Sunday, March 01, 2009

"Drink up. This night thy soul may be required of thee"


(quote: The Judge, video: Black Moth Super Rainbow)

I'm submitting a proposal to the Modern Language Association for their annual conference in Philadelphia. The topic is the "Evolutionary Origins of Narrative". This subject represents the confluence of much of the extracurricular study I have done over the last two years, and upon suggestion by a professor multiple thesii immediately jumped to mind. Basically, evolutionary psychologists, philosophers of art, and kids with nothing better to do, are trying to understand what function art serves from an evolutionary perspective. If it is in fact a functional adaptation, in what way does it aid reproduction? There are generally about 5 theories that I am familiar with. Steven Pinker suggests that art has no evolutionary function, that it is a mere byproduct of complex brains. Others suggest that art is simply the effort of individuals to become appealing in the eyes of the opposite sex. Others proclaim that art is a survival strategy that benefits either social cohesion or mental organization. A fifth theory suggests that art began as a means by which to share attention. None of these is quite complex and holistic enough for me. None of them answer the fundamental four questions required to identify an adaptive mechanism (or in Pinker's case, show how art does not meet some of these requirements). The four questions for adaptation, as formulated by Niko Tinbergen are: 'What benefit does the adaptation provide for reproduction?', 'What is the mechanism by which this adaptation occurs?', 'What is the origin of the adaptation in human evolutionary history?', 'When does the adaptation develop in the individual human?'.
Any theory for the evolutionary origins of narrative or art will be forced to handle these four questions.
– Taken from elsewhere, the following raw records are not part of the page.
(* ===== verification/Concurrency.v ===== *)
(** * Requests handled concurrently

    The handlers of index.ts are [async]: Node runs a handler until its
    first [await], then goes back to the event loop, where the handling
    of other requests may run before the awaited value arrives.  The
    handlers await in two places: [await c.req.text()] (index.ts 48),
    before anything else of the webhook handler, and [await
    stripe.checkout.sessions.create(...)] (index.ts 80), between sending
    the request to Stripe and the rest of the checkout handler.  After
    each of them the handler runs to its end without yielding; the other
    handlers never yield.

    A request in flight is a [proc]: a finished outcome, or a step that
    changes the world and continues.  The event loop is the relation
    [step] on a pool of processes and the world: any process that is not
    finished may take its next step; [step_clock] also lets the clock
    advance between two segments, never back.  The theorem: whatever the
    interleaving and however the clock advances, each finished request
    has the outcome it has when handled alone at some time between the
    start and the time its last segment ran (an invariant [behaves_c] on
    processes indexed by the latest time they ran at, preserved by every
    step), and the world keeps its configuration and only gains log
    entries.  The Stripe API is a function of the world ([w_stripe_api]),
    the same answer to the same call whenever it is made: a Stripe
    whose answers change over time is not modelled. *)

From S2P Require Import Prelude JsBuiltins Utf8 Json Sha256 StripeWebhook Hono App.
From stdpp Require Import gmap relations.

(** ** Processes *)

Inductive proc : Type :=
| PDone (o : outcome thrown response)
| PStep (eff : world -> world) (next : world -> proc).

(** A program run as one uninterrupted segment. *)
Definition atomic (m : prog world thrown response) : proc :=
  PStep (fun w => fst (m w)) (fun w => PDone (snd (m w))).

(** [await]: back to the event loop, the world unchanged. *)
Definition yield (p : proc) : proc := PStep id (fun _ => p).

(** How a request runs: the webhook and checkout routes yield once
    before their work; the other routes run in one go. *)
Definition request_proc (client : stripe_client) (req : request) : proc :=
  let run := atomic (app_fetch (app_routes client) req) in
  match req_method req with
  | POST => if String.eqb (req_path req) "/webhook" || String.eqb (req_path req) "/checkout"
            then yield run else run
  | _ => run
  end.

(** ** The event loop *)

Definition pool : Type := list proc * world.

(** One step of one process of the pool. *)
Inductive step : relation pool :=
| step_run pre eff next post w :
    step (pre ++ PStep eff next :: post, w) (pre ++ next w :: post, eff w).

(** ** The clock advancing while requests are in flight *)

(** The event loop where, besides the next segment of any process, the
    clock may advance between two segments. *)
Inductive step_clock : relation pool :=
| sc_step pl pl' : step pl pl' -> step_clock pl pl'
| sc_tick ps w t : (w_now_ms w <= t)%Z -> step_clock (ps, w) (ps, set_now t w).

(** [w] is [w0] with more log and a clock that has not gone back. *)
Definition later (w0 w : world) : Prop :=
  (exists es, w = add_logs es (set_now (w_now_ms w) w0)) /\ (w_now_ms w0 <= w_now_ms w)%Z.

Lemma later_refl w0 : later w0 w0.
Proof. split; [|lia]. exists []. destruct w0. unfold add_logs, set_now. cbn. by rewrite app_nil_r. Qed.

Lemma later_tick w0 w t : later w0 w -> (w_now_ms w <= t)%Z -> later w0 (set_now t w).
Proof. intros [[es Hw] Hle] Ht. split; [exists es; rewrite Hw; reflexivity|cbn; lia]. Qed.

(** A segment that runs [app.fetch] in a later world has the outcome it
    has in [w0] at that time, and leaves a later world at the same time. *)
Lemma later_fetch client req w0 w :
  later w0 w ->
  snd (app_fetch (app_routes client) req w) =
    snd (app_fetch (app_routes client) req (set_now (w_now_ms w) w0)) /\
  later w0 (fst (app_fetch (app_routes client) req w)) /\
  w_now_ms (fst (app_fetch (app_routes client) req w)) = w_now_ms w.
Proof.
  intros [[es Hw] Hle]. remember (w_now_ms w) as t eqn:Ht. subst w.
  destruct (app_fetch_after_logs client req es (set_now t w0)) as [Ho [es' Hf]].
  rewrite Hf. split; [done|]. split; [|done]. split; [by exists (es ++ es')|done].
Qed.

(** The outcomes a request may have when its last segment runs at some
    time between [w0]'s and [T]. *)
Definition admissible (client : stripe_client) (w0 : world) (req : request) (T : Z)
    (o : outcome thrown response) : Prop :=
  exists t, (w_now_ms w0 <= t <= T)%Z /\ o = snd (app_fetch (app_routes client) req (set_now t w0)).

Section Clock.
Context (client : stripe_client) (w0 : world).

(** [p], the process of [req], runs in later worlds, keeps their clock,
    and finishes with an admissible outcome; [T] bounds the times at
    which it has run so far. *)
Inductive behaves_c (req : request) : Z -> proc -> Prop :=
| bc_done T o : admissible client w0 req T o -> behaves_c req T (PDone o)
| bc_step T eff next :
    (forall w, later w0 w -> (T <= w_now_ms w)%Z -> later w0 (eff w) /\ w_now_ms (eff w) = w_now_ms w) ->
    (forall w, later w0 w -> (T <= w_now_ms w)%Z -> behaves_c req (w_now_ms w) (next w)) ->
    behaves_c req T (PStep eff next).

Lemma behaves_c_mono req T T' p : behaves_c req T p -> (T <= T')%Z -> behaves_c req T' p.
Proof.
  intros Hb. revert T'. induction Hb as [T o (t & Ht & ->)|T eff next He Hn _]; intros T' HT.
  - constructor. exists t. split; [lia|done].
  - constructor; intros w Hw HTw; [apply He|apply Hn]; solve [done|lia].
Qed.

Lemma behaves_c_request req T : behaves_c req T (request_proc client req).
Proof.
  assert (Ha : forall T, behaves_c req T (atomic (app_fetch (app_routes client) req))).
  { intros T'. constructor; intros w Hw HT; destruct (later_fetch client req w0 w Hw) as (Ho & Hl & Hn);
      [done|]. constructor. exists (w_now_ms w). split; [destruct Hw; lia|done]. }
  unfold request_proc. destruct (req_method req); try apply Ha.
  destruct (_ || _); [|apply Ha]. constructor; intros w Hw _; [done|apply Ha].
Qed.

Definition pool_ok_c (reqs : list request) (pl : pool) : Prop :=
  Forall2 (fun req p => behaves_c req (w_now_ms pl.2) p) reqs pl.1 /\ later w0 pl.2.

Lemma step_clock_ok reqs pl pl' : step_clock pl pl' -> pool_ok_c reqs pl -> pool_ok_c reqs pl'.
Proof.
  intros [pl1 pl2 [pre eff next post w]|ps w t Ht]; intros [Hf Hw]; unfold pool_ok_c; cbn in Hf, Hw |- *.
  - apply Forall2_app_inv_r in Hf as (rs1 & rs2 & H1 & H2 & ->).
    apply Forall2_cons_inv_r in H2 as (r & rs2' & Hr & H2 & ->).
    inversion Hr as [|? ? ? He Hs]; subst.
    destruct (He w Hw (Z.le_refl _)) as [Hw' Hn]. pose proof (Hs w Hw (Z.le_refl _)) as Hb.
    split; [|done]. rewrite Hn.
    apply Forall2_app; [done|]. by constructor.
  - split; [|by apply later_tick].
    eapply Forall2_impl; [exact Hf|]. intros req p Hb. apply (behaves_c_mono _ _ _ _ Hb). cbn. lia.
Qed.

Lemma rtc_step_clock_ok reqs pl pl' : rtc step_clock pl pl' -> pool_ok_c reqs pl -> pool_ok_c reqs pl'.
Proof. induction 1; eauto using step_clock_ok. Qed.
End Clock.

(** A webhook request signed at [test_ts] and arriving at that very
    second, whose body takes 301 s to arrive. *)
Definition late_req : request := signed_webhook_request test_secret (demo_payload "payment_intent.created") test_ts.
Definition arrival_ms : Z := test_ts * 1000.
Definition body_read_ms : Z := arrival_ms + 301000.

Lemma late_run :
  rtc step_clock ([request_proc demo_client late_req], demo_world arrival_ms)
    ([PDone (snd (app_fetch (app_routes demo_client) late_req (set_now body_read_ms (demo_world arrival_ms))))],
     fst (app_fetch (app_routes demo_client) late_req (set_now body_read_ms (demo_world arrival_ms)))).
Proof.
  eapply rtc_l; [apply sc_step, (step_run [] _ _ [])|].
  eapply rtc_l; [apply (sc_tick _ _ body_read_ms); unfold body_read_ms; cbn; lia|].
  eapply rtc_l; [apply sc_step, (step_run [] _ _ [])|]. apply rtc_refl.
Defined.

(** C22: however the event loop interleaves a set of requests and
    however the clock advances meanwhile, every finished request has
    the outcome it has when handled alone at some time between the start
    and now, and the world has kept its configuration and only gained
    log entries. *)
Theorem concurrent_outcomes_clock client reqs w0 ps w :
  rtc step_clock (map (request_proc client) reqs, w0) (ps, w) ->
  Forall2 (fun req p => forall o, p = PDone o ->
             exists t, (w_now_ms w0 <= t <= w_now_ms w)%Z /\
               o = snd (app_fetch (app_routes client) req (set_now t w0))) reqs ps /\
  w_env w = w_env w0 /\ w_stripe_api w = w_stripe_api w0 /\ exists es, w_log w = w_log w0 ++ es.
Proof.
  intros Hrun. assert (H0 : pool_ok_c client w0 reqs (map (request_proc client) reqs, w0)).
  { split; [|apply later_refl]. cbn. apply Forall2_fmap_r, Forall_Forall2_diag, Forall_forall.
    intros req _. apply behaves_c_request. }
  destruct (rtc_step_clock_ok _ _ _ _ _ Hrun H0) as [Hf [[es Hw] _]]. cbn in Hf, Hw.
  split; [|rewrite Hw; cbn; eauto].
  eapply Forall2_impl; [exact Hf|]. intros req p Hb o ->. by inversion Hb.
Qed.

Lemma concurrent_outcomes_clock_witness :
  Forall2 (fun req p => forall o, p = PDone o ->
             exists t, (w_now_ms (demo_world arrival_ms) <= t <=
                        w_now_ms (fst (app_fetch (app_routes demo_client) late_req
                                         (set_now body_read_ms (demo_world arrival_ms)))))%Z /\
               o = snd (app_fetch (app_routes demo_client) req (set_now t (demo_world arrival_ms))))
    [late_req]
    [PDone (snd (app_fetch (app_routes demo_client) late_req (set_now body_read_ms (demo_world arrival_ms))))] /\
  w_env (fst (app_fetch (app_routes demo_client) late_req (set_now body_read_ms (demo_world arrival_ms)))) =
    w_env (demo_world arrival_ms) /\
  w_stripe_api (fst (app_fetch (app_routes demo_client) late_req (set_now body_read_ms (demo_world arrival_ms)))) =
    w_stripe_api (demo_world arrival_ms) /\
  exists es, w_log (fst (app_fetch (app_routes demo_client) late_req (set_now body_read_ms (demo_world arrival_ms)))) =
             w_log (demo_world arrival_ms) ++ es.
Proof. apply (concurrent_outcomes_clock demo_client [late_req] (demo_world arrival_ms)). exact late_run. Defined.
My proposal is to synthesize a new theory focusing on narrative specifically. Essentially, a sort-of anthropology or genealogy of the "Narrative Mechanism" in human behavior. In evolutionary psychology, every definable behavioral phenomenon comes from a 'mechanism', a system of actions, feedback, requirements, problematization strategies, perspective, and subconscious analysis. My paper would, more or less, begin to define the Narrative behavioral Mechanism. Essentially, I believe that narrative as a meme in cultural evolution have worked so well because they are aligned with the way that we sort information already. All of our myths are in narrative form, and the most efficient way to convey some idea is generally to have an accompanying narrative (anecdotes work better than statistics, even when they are misleading). It is a result of our biological understanding of time: we think everything begins, develops, climaxes, and dies. The world around us does this through the seasons, our bodies do this, most phenomenon that we observe seem to behave along the archetypal pattern of narrative. This way of thinking met up with the burgeoning survival value of symbolic language. As we became more complex philosophically, eventually narrative was used as a means of approaching existential anguish (an affliction that may be the true separation of man from beasts). And now in the bourgeois world we occupy, where survival is a given, the role of narrative has been displaced. The art and it's artist have been alienated from their homeland, the Pleistocene. Anyway, much more on this later . . ..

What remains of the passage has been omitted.